Puedo matarlo, puedo matarlo, debo matarlo – se repetía. Voy a volver – decidió con firmeza. Por supuesto que en condiciones de igualdad, para Marco sería más fácil matar, pero tener un arma y saber usarla, era una ventaja.

El tiempo transcurría despacio, su corazón no se apaciguaba y el cansancio minaba. Y los años se dijo, y el corazón roto, reconoció. Se lo advirtieron hace tiempo: algún día olvidará quien eres. Nunca le perteneció, admitió cogiendo una bocanada de aire para evitar una lágrima. Lo que una vez los había unido, se había roto en mil pedazos ese día.

Volvió, renqueante, sobre sus pasos para acabar de una vez con Marco. Con la pistola firmemente agarrada y los sentidos alerta, caminaba lentamente esperando en cualquier momento su ira otra vez. Creyó escuchar un ruido cerca. Sabía que solo tendría una oportunidad y que tenía que aprovecharla.

De nada le valía el sigilo porque Marco vigilaba agazapado detrás de unos arbustos porque para él sí que era un juego. Esperó a que pasara cerca y de un salto se quedó justo delante e hizo lo de siempre: abalanzarse encima y, juguetón, comenzar a lamerle la cara, extrañado eso sí, de oler el miedo que desprendía y presentir algo más que un enfado. Un peligro inminente y ancestral, le advirtieron sus genes.

Si hubiera podido razonar, habría entendido por qué intentaba el humano zafarse y por qué no quería jugar. Normal. El solo era un perro, un rottweiler de 120 kilos, para ser exactos, que no recordaba que unas horas antes se volvió loco y atacó a la manada del humano.

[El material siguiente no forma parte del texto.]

(** * WhatsApp chat export parser: a shallow embedding of [src/utils/parser.ts]

    The development models the transcript parser [parseChatFile] and the
    sender colour function [getRandomColor] of the repository, together
    with the parts of the JavaScript runtime they rely on (UTF-16 strings,
    backtracking regular expressions, [Number]/[parseInt], [Date],
    [Map]/[Set] in insertion order, stable [Array.prototype.sort]). *)

From Stdlib Require Import String Ascii ZArith List Bool Lia Permutation Sorted.
Import ListNotations.

Set Implicit Arguments.

(* ================================================================== *)
(** ** JavaScript strings as sequences of UTF-16 code units            *)
(* ================================================================== *)

Module JS.

Open Scope Z_scope.

(** A JavaScript string is an immutable sequence of 16-bit code units. *)
Definition jsstring := list Z.

(** ASCII literals of the source, written as Rocq strings. *)
Definition lit (s : string) : jsstring :=
  map (fun a => Z.of_nat (nat_of_ascii a)) (list_ascii_of_string s).

(** [a === b] on strings. *)
Fixpoint streq (a b : jsstring) : bool :=
  match a, b with
  | [], [] => true
  | x :: a', y :: b' => (x =? y) && streq a' b'
  | _, _ => false
  end.

Definition between (lo hi c : Z) : bool := (lo <=? c) && (c <=? hi).

(** The decimal digits, [\d] in a pattern. *)
Definition isDigit (c : Z) : bool := between 48 57 c.

(** ECMAScript WhiteSpace and LineTerminator code points: what
    [String.prototype.trim] strips and what [\s] matches. *)
Definition isLineTerminator (c : Z) : bool :=
  (c =? 10) || (c =? 13) || (c =? 8232) || (c =? 8233).

Definition isWhiteSpace (c : Z) : bool :=
  (c =? 9) || (c =? 11) || (c =? 12) || (c =? 32) || (c =? 160)
  || (c =? 5760) || between 8192 8202 c || (c =? 8239) || (c =? 8287)
  || (c =? 12288) || (c =? 65279) || isLineTerminator c.

Fixpoint dropWhile (p : Z -> bool) (s : jsstring) : jsstring :=
  match s with
  | [] => []
  | c :: s' => if p c then dropWhile p s' else s
  end.

(** [s.trim()] *)
Definition trim (s : jsstring) : jsstring :=
  rev (dropWhile isWhiteSpace (rev (dropWhile isWhiteSpace s))).

(** [s.replace(/[\u200E\u200F]/g, '')] *)
Definition isBidiMark (c : Z) : bool := (c =? 8206) || (c =? 8207).
Definition stripBidi (s : jsstring) : jsstring :=
  filter (fun c => negb (isBidiMark c)) s.

(** [s.split(sep)] for a one-unit separator; the result is never empty. *)
Fixpoint split (sep : Z) (s : jsstring) : list jsstring :=
  match s with
  | [] => [[]]
  | c :: s' =>
      if c =? sep then [] :: split sep s'
      else match split sep s' with
           | l :: ls => (c :: l) :: ls
           | [] => [[c]]
           end
  end.

Fixpoint startsWith (p s : jsstring) : bool :=
  match p, s with
  | [], _ => true
  | x :: p', y :: s' => (x =? y) && startsWith p' s'
  | _ :: _, [] => false
  end.

(** [s.includes(sub)] *)
Fixpoint includes (s sub : jsstring) : bool :=
  startsWith sub s ||
  match s with
  | [] => false
  | _ :: s' => includes s' sub
  end.

(** [s.toLowerCase()], unit by unit.  The mapping covers Basic Latin,
    the Latin-1 Supplement, Latin Extended-A and the two letter-like
    signs that lower to Latin letters (KELVIN SIGN, ANGSTROM SIGN); these
    are all the code units whose lower case can contain a character of
    the phrases the parser searches for.  U+0130 lowers to two units.
    Code units of other scripts are left as they are. *)
Definition lowerUnit (c : Z) : jsstring :=
  if between 65 90 c then [c + 32]
  else if between 192 222 c && negb (c =? 215) then [c + 32]
  else if c =? 304 then [105; 775]
  else if c =? 376 then [255]
  else if (between 256 303 c || between 306 311 c || between 330 375 c)
          && Z.even c then [c + 1]
  else if (between 313 328 c || between 377 382 c) && Z.odd c then [c + 1]
  else if c =? 8490 then [107]
  else if c =? 8491 then [229]
  else [c].

Definition toLowerCase (s : jsstring) : jsstring := flat_map lowerUnit s.

(** Case folding of a regular expression with the [i] flag and without
    the [u] flag: a unit at or above 128 is never folded onto one below
    128, so against ASCII pattern characters only ASCII letters fold. *)
Definition canonicalize (c : Z) : Z :=
  if between 97 122 c then c - 32 else c.

End JS.

(* ================================================================== *)
(** ** Backtracking regular expressions                                *)
(* ================================================================== *)

Module Regex.
Import JS.
Open Scope Z_scope.

(** The fragment of the ECMAScript pattern language the parser uses.
    Unbounded quantifiers only ever apply to a single character class
    in the three patterns of the source. *)
Inductive regex : Type :=
| Eps
| Bol                                   (* ^ *)
| Cls (p : Z -> bool)                    (* one character of a class *)
| Seq (r1 r2 : regex)
| Alt (r1 r2 : regex)                    (* r1|r2, left first *)
| Opt (r : regex)                        (* r? greedy *)
| Star (p : Z -> bool)                   (* [class]* greedy *)
| LazyStar (p : Z -> bool)               (* [class]*? *)
| Group (n : nat) (r : regex).           (* capturing group number n *)

(** Capture groups, most recent binding first. *)
Definition captures := list (nat * jsstring).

Cayeron los dos al suelo y la pistola también. Ambos, por un motivo distinto, trataron de cogerla rápido: uno, porque no se fiaba del animal y el otro, porque estaba acostumbrado, de toda la vida, a traerle cosas a los humanos y que le dieran una galletita de esas tan ricas. Y ese era motivo más que suficiente para que ágil, la cogiera primero. Pero en el impulso de hacerlo, le plantó parte de los 120 kilos encima de la muñeca de la mano izquierda, rompiéndosela de paso. Fue un grito de dolor y de furia lo que hizo que en algún recodo de su instinto, un recuerdo vago de otro grito similar y reciente, lo hiciera quedarse inmóvil pero sintiendo de nuevo una extraña sensación de agresividad y unas inmensas ganas de morder. Y esas ganas hizo que abriera el hocico y que la pistola se cayera y se disparara. El disparo los sobresaltó a los dos pero, o Marco lo oyó primero, por eso del oído fino de los de su especie y fue lo que le dio el impulso de reaccionar antes y apartarse de la trayectoria de la bala; o es que ese era su día de suerte. No supo a donde fue aquella a parar, pero lo cierto es que el humano no se movió más. Marco no sabía relacionar una causa-efecto de tal magnitud pero bastó el olor a sangre fresca para que el último y más visceral de sus instintos se reactivara.